Exercise
Look below for the line holding "Definition sh_words (s" and the line holding "Proof. intros H. cbn". Transcribe exactly those lines and all lines between them, nothing more.

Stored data
%%
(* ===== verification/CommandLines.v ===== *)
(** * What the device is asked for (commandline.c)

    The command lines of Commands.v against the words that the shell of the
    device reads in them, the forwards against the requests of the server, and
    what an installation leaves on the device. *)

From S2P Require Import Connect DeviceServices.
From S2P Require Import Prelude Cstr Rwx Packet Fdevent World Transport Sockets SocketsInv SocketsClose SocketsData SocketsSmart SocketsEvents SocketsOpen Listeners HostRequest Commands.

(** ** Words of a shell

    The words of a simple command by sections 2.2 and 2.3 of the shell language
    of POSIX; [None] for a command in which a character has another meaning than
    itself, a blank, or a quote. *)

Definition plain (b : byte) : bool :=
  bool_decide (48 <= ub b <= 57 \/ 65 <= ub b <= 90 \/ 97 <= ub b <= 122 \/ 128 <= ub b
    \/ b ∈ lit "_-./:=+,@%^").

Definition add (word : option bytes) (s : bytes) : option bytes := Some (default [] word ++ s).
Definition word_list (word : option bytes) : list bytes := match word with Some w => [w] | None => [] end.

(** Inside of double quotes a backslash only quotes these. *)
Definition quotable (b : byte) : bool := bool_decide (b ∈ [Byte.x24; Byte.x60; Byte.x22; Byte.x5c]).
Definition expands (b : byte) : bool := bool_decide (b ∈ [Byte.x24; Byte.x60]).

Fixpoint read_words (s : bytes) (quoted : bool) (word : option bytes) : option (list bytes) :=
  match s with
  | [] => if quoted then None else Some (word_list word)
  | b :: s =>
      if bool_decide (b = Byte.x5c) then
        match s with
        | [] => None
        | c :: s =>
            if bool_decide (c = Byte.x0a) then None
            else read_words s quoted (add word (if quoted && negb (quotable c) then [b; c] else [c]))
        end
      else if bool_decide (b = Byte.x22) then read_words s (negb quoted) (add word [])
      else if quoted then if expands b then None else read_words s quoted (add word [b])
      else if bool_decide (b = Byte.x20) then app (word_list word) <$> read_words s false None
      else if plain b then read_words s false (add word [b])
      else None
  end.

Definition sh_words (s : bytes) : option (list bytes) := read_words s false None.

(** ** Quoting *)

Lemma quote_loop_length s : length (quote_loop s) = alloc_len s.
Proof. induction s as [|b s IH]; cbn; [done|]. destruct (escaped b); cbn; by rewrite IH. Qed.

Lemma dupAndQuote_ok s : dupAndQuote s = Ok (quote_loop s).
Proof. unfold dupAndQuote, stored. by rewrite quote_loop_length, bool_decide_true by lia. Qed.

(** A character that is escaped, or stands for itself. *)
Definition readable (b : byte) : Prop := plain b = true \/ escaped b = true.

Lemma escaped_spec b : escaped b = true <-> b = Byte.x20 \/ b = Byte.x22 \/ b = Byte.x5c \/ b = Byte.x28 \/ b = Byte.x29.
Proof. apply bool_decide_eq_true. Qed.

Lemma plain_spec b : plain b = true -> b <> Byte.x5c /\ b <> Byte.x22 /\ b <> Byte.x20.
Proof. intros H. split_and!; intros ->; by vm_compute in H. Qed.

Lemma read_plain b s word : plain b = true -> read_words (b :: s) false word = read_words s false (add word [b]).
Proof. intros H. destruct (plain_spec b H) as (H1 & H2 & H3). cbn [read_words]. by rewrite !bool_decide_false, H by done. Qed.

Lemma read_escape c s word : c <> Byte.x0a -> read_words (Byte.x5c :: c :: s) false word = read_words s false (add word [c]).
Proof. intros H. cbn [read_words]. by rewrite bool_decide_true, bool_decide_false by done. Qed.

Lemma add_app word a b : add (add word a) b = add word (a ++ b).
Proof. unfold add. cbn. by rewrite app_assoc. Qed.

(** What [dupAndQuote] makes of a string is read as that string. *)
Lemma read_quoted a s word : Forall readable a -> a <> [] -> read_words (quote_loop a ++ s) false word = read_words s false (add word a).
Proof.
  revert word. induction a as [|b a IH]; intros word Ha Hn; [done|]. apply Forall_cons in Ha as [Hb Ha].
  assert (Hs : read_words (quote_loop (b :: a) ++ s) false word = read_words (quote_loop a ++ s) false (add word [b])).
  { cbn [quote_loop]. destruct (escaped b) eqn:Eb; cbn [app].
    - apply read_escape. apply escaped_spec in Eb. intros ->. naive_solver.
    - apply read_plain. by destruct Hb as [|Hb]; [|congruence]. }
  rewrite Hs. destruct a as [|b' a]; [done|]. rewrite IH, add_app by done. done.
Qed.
%%
%%
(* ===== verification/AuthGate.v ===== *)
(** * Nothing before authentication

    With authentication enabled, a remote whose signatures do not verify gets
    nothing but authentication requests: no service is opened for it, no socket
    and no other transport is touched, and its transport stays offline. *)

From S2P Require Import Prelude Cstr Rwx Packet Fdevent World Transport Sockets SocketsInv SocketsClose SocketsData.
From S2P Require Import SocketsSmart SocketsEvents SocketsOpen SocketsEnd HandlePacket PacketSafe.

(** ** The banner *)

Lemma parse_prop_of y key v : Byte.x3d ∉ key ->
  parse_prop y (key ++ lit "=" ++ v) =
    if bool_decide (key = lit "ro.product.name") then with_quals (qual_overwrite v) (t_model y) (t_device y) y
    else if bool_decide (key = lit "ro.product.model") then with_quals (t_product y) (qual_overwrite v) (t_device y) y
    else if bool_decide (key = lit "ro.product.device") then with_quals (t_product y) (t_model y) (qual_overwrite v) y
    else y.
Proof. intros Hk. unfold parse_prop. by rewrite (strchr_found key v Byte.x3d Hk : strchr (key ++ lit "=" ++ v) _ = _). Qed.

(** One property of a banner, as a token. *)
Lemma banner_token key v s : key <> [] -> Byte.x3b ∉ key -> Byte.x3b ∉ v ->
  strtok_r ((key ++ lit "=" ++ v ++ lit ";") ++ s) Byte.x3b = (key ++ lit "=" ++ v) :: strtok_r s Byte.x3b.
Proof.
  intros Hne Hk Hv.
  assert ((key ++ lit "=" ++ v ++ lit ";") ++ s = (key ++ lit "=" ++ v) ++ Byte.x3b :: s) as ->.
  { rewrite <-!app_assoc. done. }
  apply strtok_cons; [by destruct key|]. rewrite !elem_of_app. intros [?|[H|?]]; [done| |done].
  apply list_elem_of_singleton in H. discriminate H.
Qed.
%%
Task solution
Definition sh_words (s : bytes) : option (list bytes) := read_words s false None.

(** ** Quoting *)

Lemma quote_loop_length s : length (quote_loop s) = alloc_len s.
Proof. induction s as [|b s IH]; cbn; [done|]. destruct (escaped b); cbn; by rewrite IH. Qed.

Lemma dupAndQuote_ok s : dupAndQuote s = Ok (quote_loop s).
Proof. unfold dupAndQuote, stored. by rewrite quote_loop_length, bool_decide_true by lia. Qed.

(** A character that is escaped, or stands for itself. *)
Definition readable (b : byte) : Prop := plain b = true \/ escaped b = true.

Lemma escaped_spec b : escaped b = true <-> b = Byte.x20 \/ b = Byte.x22 \/ b = Byte.x5c \/ b = Byte.x28 \/ b = Byte.x29.
Proof. apply bool_decide_eq_true. Qed.

Lemma plain_spec b : plain b = true -> b <> Byte.x5c /\ b <> Byte.x22 /\ b <> Byte.x20.
Proof. intros H. split_and!; intros ->; by vm_compute in H. Qed.

Lemma read_plain b s word : plain b = true -> read_words (b :: s) false word = read_words s false (add word [b]).
Proof. intros H. destruct (plain_spec b H) as (H1 & H2 & H3). cbn [read_words]. by rewrite !bool_decide_false, H by done. Qed.

Lemma read_escape c s word : c <> Byte.x0a -> read_words (Byte.x5c :: c :: s) false word = read_words s false (add word [c]).
Proof. intros H. cbn [read_words]. by rewrite bool_decide_true, bool_decide_false by done. Qed.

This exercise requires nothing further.